WORK INSTRUCTION:
Return exactly the span of lines in the following data that opens with the line containing "cbn [steps step]. destruct" and closes with the line containing "writes it. The". Include nothing else.
════════════════
(** The stand-in library checks the challenge. *)
Lemma stub_checks_challenge throws : checks_challenge (Stub.library throws).
Proof.
  split; intros args v; cbn [WebAuthn.verifyRegistrationResponse
    WebAuthn.verifyAuthenticationResponse Stub.library].
  - unfold Stub.verify_registration, Stub.refuse.
    destruct (WebAuthn.vr_response args) as [c|]; [|discriminate].
    destruct (negb (_ =? "webauthn.create"));
      [destruct throws; [discriminate|intros [= <-]; discriminate]|].
    destruct (WebAuthn.cd_challenge (WebAuthn.clientDataJSON c)
                =? WebAuthn.vr_expectedChallenge args) eqn:Hch; cbn [negb];
      [|destruct throws; [discriminate|intros [= <-]; discriminate]].
    intros _ _. exists c. split; [reflexivity|]. now apply String.eqb_eq.
  - unfold Stub.verify_authentication, Stub.refuse.
    destruct (WebAuthn.va_response args) as [c|]; [|discriminate].
    destruct (negb (_ =? "webauthn.get"));
      [destruct throws; [discriminate|intros [= <-]; discriminate]|].
    destruct (WebAuthn.cd_challenge (WebAuthn.clientDataJSON c)
                =? WebAuthn.va_expectedChallenge args) eqn:Hch; cbn [negb];
      [|destruct throws; [discriminate|intros [= <-]; discriminate]].
    intros _ _. exists c. split; [reflexivity|]. now apply String.eqb_eq.
Qed.

(** Alice has started a login twice, for the challenges "c1" and "c2": the
    answer to the first challenge gets the generic server error (the
    stand-in throws on a challenge mismatch), and the answer to the second
    challenge succeeds. *)
Lemma abandoned_ceremony_cannot_complete :
  fst (@run Scenario.server
         (LoginVerify (Scenario.post (Scenario.assertion "c1" origin 1 Scenario.key)))
         (Scenario.at_login 0 "c2"))
  = JS.Normal authentication_failed
  /\ fst (@run Scenario.server
            (LoginVerify (Scenario.post (Scenario.assertion "c2" origin 1 Scenario.key)))
            (Scenario.at_login 0 "c2"))
     = JS.Normal (Response.json_ (Response.verified (public_fields Scenario.alice))).
Proof. split; reflexivity. Qed.

(** ** Two [/login/verify] requests at once *)

(** Writing the same counter twice is writing it once. *)
Lemma update_counter_twice n cid t :
  Pg.update_counter n cid (Pg.update_counter n cid t) = Pg.update_counter n cid t.
Proof.
  unfold Pg.update_counter. cbn [Pg.users Pg.credentials]. f_equal.
  rewrite map_map. apply map_ext. intro c.
  destruct (Pg.credential_id c =? cid) eqn:E;
    cbn [Pg.set_counter Pg.credential_id]; rewrite E; reflexivity.
Qed.

Section Race.
Context {lib : WebAuthn.Server}.
Import Steps.

(** Run without interruption, the four stretches are the handler. *)
Lemma steps_are_login_verify body w :
  exists r w',
    steps 4 (AtEntry body) w = (Responded r, w')
    /\ login_verify body w = (JS.Normal r, w').
Proof.
  destruct (outstanding (session w)) eqn:Hout.
  2:{ rewrite login_verify_no_challenge by assumption. unfold outstanding in Hout.
      cbn [steps step]. destruct (Session.currentChallenge (session w)) as [ch|].
      - rewrite Hout. cbn. now do 2 eexists.
      - cbn. now do 2 eexists. }
  destruct (outstanding_challenge _ Hout) as [ch Hch].
  assert (Htruthy : JS.truthy (Some ch) = true)
    by (unfold outstanding in Hout; now rewrite Hch in Hout).
  destruct (Request.credential body) as [cred|] eqn:Hcred.
  2:{ rewrite login_verify_no_credential by assumption.
      cbn [steps step]. rewrite Hch, Htruthy, Hcred. cbn. now do 2 eexists. }
  destruct (Pg.select_credential (bufferToBase64url (Node.from_string (WebAuthn.rawId cred)))
              (Pg.committed (db w))) as [|rec rest] eqn:Hsel.
  { rewrite (login_verify_unknown body w cred) by assumption.
    cbn [steps step]. rewrite Hch, Htruthy, Hcred. cbn [negb]. rewrite Hsel.
    cbn. now do 2 eexists. }
  rewrite (login_verify_known body w ch cred rec rest Hch Hout Hcred Hsel).
  cbn [steps step]. rewrite Hch, Htruthy, Hcred. cbn [negb]. rewrite Hsel.
  cbn [step].
  destruct (WebAuthn.verifyAuthenticationResponse _) as [v|e].
  2:{ cbn [step]. now do 2 eexists. }
  cbn [step]. destruct (WebAuthn.auth_verified v); cbn; now do 2 eexists.
Qed.

(** Whenever one [/login/verify] call would succeed, two such calls with
    the same body on the same session, taking turns at their [await]
    points, both succeed: each reads the stored counter before either
    writes it. The database ends as after one call. *)
Lemma login_verify_race body w r w' :
  login_verify body w = (JS.Normal r, w') ->
  Response.status r = 200%Z ->
  response_of (first (interleave alternating (both_arrive body w))) = Some r
  /\ response_of (second (interleave alternating (both_arrive body w))) = Some r
  /\ Pg.committed (sys_db (interleave alternating (both_arrive body w)))
     = Pg.committed (db w')
  /\ sys_store (interleave alternating (both_arrive body w)) = session w'.
Proof.
  intros Hrun H200.
  destruct (login_verify_outcome body w)
    as [(r0 & Hlv & Hst)|(ch & cred & rec & rest & v & Hch & Hcred & Hsel & Hlib & Hv & Hlv)];
    rewrite Hlv in Hrun; inversion Hrun; subst; clear Hrun; [contradiction|].
  assert (Htruthy : JS.truthy (Some ch) = true).
  { destruct (outstanding (session w)) eqn:Hout.
    - unfold outstanding in Hout. now rewrite Hch in Hout.
    - rewrite login_verify_no_challenge in Hlv by assumption. discriminate Hlv. }
  eassert (Hfinal : interleave alternating (both_arrive body w) = _).
  { unfold alternating, interleave, both_arrive. cbn [fold_left].
    unfold advance at 8.
    cbn [first second at_ req_session sys_db sys_store step db session].
    rewrite Hch, Htruthy, Hcred. cbn [negb]. rewrite Hsel.
    unfold advance at 7.
    cbn [first second at_ req_session sys_db sys_store step db session].
    rewrite Hch, Htruthy, Hcred. cbn [negb]. rewrite Hsel.
    unfold advance at 6.
    cbn [first second at_ req_session sys_db sys_store step db session].
    unfold advance at 5.
    cbn [first second at_ req_session sys_db sys_store step db session].
    rewrite Hlib.
    unfold advance at 4.
    cbn [first second at_ req_session sys_db sys_store step db session].
    rewrite Hv. cbn [negb with_db db session].
    unfold advance at 3.
    cbn [first second at_ req_session sys_db sys_store step db session].
    rewrite Hv. cbn [negb with_db db session].
    unfold advance at 2.
    cbn [first second at_ req_session sys_db sys_store step db session with_session].
    unfold advance.
    cbn [first second at_ req_session sys_db sys_store step db session with_session].
    reflexivity. }
  rewrite Hfinal. cbn [first second at_ sys_db sys_store response_of].
  split; [reflexivity|]. split; [reflexivity|]. split; [|reflexivity].
  cbn [Pg.committed Pg.with_committed]. apply update_counter_twice.
Qed.

(** One after the other, the second of two such calls finds the challenge
    consumed and is refused. *)
Lemma sequential_replay_is_refused body w r w' :
  login_verify body w = (JS.Normal r, w') ->
  Response.status r = 200%Z ->
  response_of
    (second (interleave [First; First; First; First; Second]
               (both_arrive body w)))
  = Some (Response.status_json 400 (Response.error "No authentication in progress")).
Proof.
  intros Hrun H200.
  destruct (login_verify_outcome body w)
    as [(r0 & Hlv & Hst)|(ch & cred & rec & rest & v & Hch & Hcred & Hsel & Hlib & Hv & Hlv)];
    rewrite Hlv in Hrun; inversion Hrun; subst; clear Hrun; [contradiction|].
  assert (Htruthy : JS.truthy (Some ch) = true).
  { destruct (outstanding (session w)) eqn:Hout.
    - unfold outstanding in Hout. now rewrite Hch in Hout.
    - rewrite login_verify_no_challenge in Hlv by assumption. discriminate Hlv. }
  unfold interleave, both_arrive. cbn [fold_left].
  unfold advance at 5. cbn [first second at_ req_session sys_db sys_store step db session].
  rewrite Hch, Htruthy, Hcred. cbn [negb]. rewrite Hsel.
  unfold advance at 4. cbn [first second at_ req_session sys_db sys_store step db session].
  rewrite Hlib.
  unfold advance at 3. cbn [first second at_ req_session sys_db sys_store step db session].
  rewrite Hv. cbn [negb with_db db session].
  unfold advance at 2. cbn [first second at_ req_session sys_db sys_store step db session
                              with_session].
  unfold advance. cbn. reflexivity.
Qed.

End Race.

(** C9, on the code. Alice's session holds the challenge "c2" and her
    stored counter is 7. Two [/login/verify] requests carry the same signed
    response, with counter 9, and take turns at their [await] points.
    Both are answered 200 with alice as the user, and the counter is
    written twice, to 9: the comparison and the update are not one atomic
    step. *)
Theorem concurrent_replay_both_succeed :
  Steps.response_of
    (Steps.first
       (@Steps.interleave Scenario.server Steps.alternating
          (Steps.both_arrive
             (Scenario.post (Scenario.assertion "c2" origin 9 Scenario.key))
             (Scenario.at_login 7 "c2"))))
  = Some (Response.json_ (Response.verified (public_fields Scenario.alice)))
  /\ Steps.response_of
       (Steps.second
          (@Steps.interleave Scenario.server Steps.alternating
             (Steps.both_arrive
                (Scenario.post (Scenario.assertion "c2" origin 9 Scenario.key))
                (Scenario.at_login 7 "c2"))))
     = Some (Response.json_ (Response.verified (public_fields Scenario.alice)))
  /\ Steps.sys_db
       (@Steps.interleave Scenario.server Steps.alternating
          (Steps.both_arrive
             (Scenario.post (Scenario.assertion "c2" origin 9 Scenario.key))
             (Scenario.at_login 7 "c2")))
     = Scenario.registered 9.
Proof. split; [reflexivity|]. split; reflexivity. Qed.

(** ** Further properties of the routes *)

Section Further.
Context {lib : WebAuthn.Server}.
Import Pg.

(** After [/logout], [/session] answers [authenticated: false]. *)
Theorem logout_then_session_not_authenticated (w : world) :
  fst (logout w) = JS.Normal (Response.json_ Response.logged_out)
  /\ fst (get_session (snd (logout w))) = JS.Normal (Response.json_ Response.not_authenticated)
  /\ db (snd (logout w)) = db w.
Proof. repeat split. Qed.

(** [/register/start] refuses a missing or empty username or email with
    ValidationError, and a username or email some user row holds with
    ConflictError; in both cases the world is unchanged. *)
Theorem register_start_refusals (amb : Request.ambient) (body : Request.body) (w : world) :
  (JS.truthy (Request.username body) && JS.truthy (Request.email body) = false ->
   register_start amb body w
   = (JS.Normal (Response.status_json 400 (Response.error "Username and email are required")),
      w))
  /\ (forall un em u,
        Request.username body = Some un ->
        Request.email body = Some em ->
        JS.truthy (Some un) && JS.truthy (Some em) = true ->
        In u (users (committed (db w))) ->
        username u = un \/ email u = em ->
        register_start amb body w
        = (JS.Normal (Response.status_json 409
             (Response.error "Username or email already exists")), w)).
Proof.
  split.
  - unfold register_start. async.
    destruct (Request.username body) as [un|]; [|reflexivity].
    destruct (Request.email body) as [em|];
      [|destruct (JS.truthy (Some un)); reflexivity].
    intros Hfalsy.
    replace (negb (JS.truthy (Some un)) || negb (JS.truthy (Some em))) with true;
      [reflexivity|].
    destruct (JS.truthy (Some un)), (JS.truthy (Some em)); try reflexivity; discriminate.
  - intros un em u Hun Hem Htruthy Hu Hheld.
    unfold register_start. async. rewrite Hun, Hem.
    replace (negb (JS.truthy (Some un)) || negb (JS.truthy (Some em))) with false
      by (destruct (JS.truthy (Some un)), (JS.truthy (Some em));
          try reflexivity; discriminate).
    assert (Hrows : select_existing_users un em (committed (db w)) <> []).
    { unfold select_existing_users. intro Hnil.
      assert (Hin : In (id u)
                (map id (filter (fun u0 => (username u0 =? un) || (email u0 =? em))
                           (users (committed (db w)))))).
      { apply in_map, filter_In. split; [exact Hu|]. apply orb_true_iff.
        destruct Hheld as [<-|<-]; [left|right]; apply String.eqb_refl. }
      rewrite Hnil in Hin. exact Hin. }
    destruct (select_existing_users un em (committed (db w))) as [|i rows];
      [now contradiction Hrows|reflexivity].
Qed.

(** After a successful [/register/verify] the credentials table holds a
    row for the new user with the identifier and the public key the
    library reported, base64url-encoded, the reported counter, and the
    transports the browser posted. *)
Theorem registration_stores_reported_counter
    (body : Request.body) (w w' : world) (r : Response.t) :
  register_verify body w = (JS.Normal r, w') ->
  Response.status r = 200%Z ->
  exists ch cred info u,
    Session.currentChallenge (session w) = Some ch
    /\ Request.credential body = Some cred
    /\ WebAuthn.verifyRegistrationResponse (registration_args (Some cred) ch)
       = JS.Normal {| WebAuthn.reg_verified := true;
                      WebAuthn.registrationInfo := Some info |}
    /\ r = Response.json_ (Response.verified (public_fields u))
    /\ In u (users (committed (db w')))
    /\ In {| cred_id := (credentials_id_seq (db w) + 1)%Z;
             user_id := id u;
             credential_id := bufferToBase64url (WebAuthn.credentialID info);
             public_key := bufferToBase64url (WebAuthn.credentialPublicKey info);
             counter := WebAuthn.counter info;
             transports := Some (JS.or_array (WebAuthn.transports cred) []) |}
          (credentials (committed (db w'))).
Proof.
  intros Hrun H200.
  destruct (register_verify_outcome body w)
    as [(r0 & d' & Hrv & Hst & _)
       |(ch & ud & info & cred & d' & Hch & _ & Hcred & Hlib & Hrv & Hnew & _)];
    rewrite Hrv in Hrun; inversion Hrun; subst; clear Hrun; [contradiction|].
  exists ch, cred, info, (registered_user (db w) ud).
  repeat (split; [assumption || reflexivity|]).
  cbn [db]. rewrite Hnew. cbn. split; apply in_or_app; right; now left.
Qed.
════════════════
COMPLETED TASK:
      cbn [steps step]. destruct (Session.currentChallenge (session w)) as [ch|].
      - rewrite Hout. cbn. now do 2 eexists.
      - cbn. now do 2 eexists. }
  destruct (outstanding_challenge _ Hout) as [ch Hch].
  assert (Htruthy : JS.truthy (Some ch) = true)
    by (unfold outstanding in Hout; now rewrite Hch in Hout).
  destruct (Request.credential body) as [cred|] eqn:Hcred.
  2:{ rewrite login_verify_no_credential by assumption.
      cbn [steps step]. rewrite Hch, Htruthy, Hcred. cbn. now do 2 eexists. }
  destruct (Pg.select_credential (bufferToBase64url (Node.from_string (WebAuthn.rawId cred)))
              (Pg.committed (db w))) as [|rec rest] eqn:Hsel.
  { rewrite (login_verify_unknown body w cred) by assumption.
    cbn [steps step]. rewrite Hch, Htruthy, Hcred. cbn [negb]. rewrite Hsel.
    cbn. now do 2 eexists. }
  rewrite (login_verify_known body w ch cred rec rest Hch Hout Hcred Hsel).
  cbn [steps step]. rewrite Hch, Htruthy, Hcred. cbn [negb]. rewrite Hsel.
  cbn [step].
  destruct (WebAuthn.verifyAuthenticationResponse _) as [v|e].
  2:{ cbn [step]. now do 2 eexists. }
  cbn [step]. destruct (WebAuthn.auth_verified v); cbn; now do 2 eexists.
Qed.

(** Whenever one [/login/verify] call would succeed, two such calls with
    the same body on the same session, taking turns at their [await]
    points, both succeed: each reads the stored counter before either
    writes it. The database ends as after one call. *)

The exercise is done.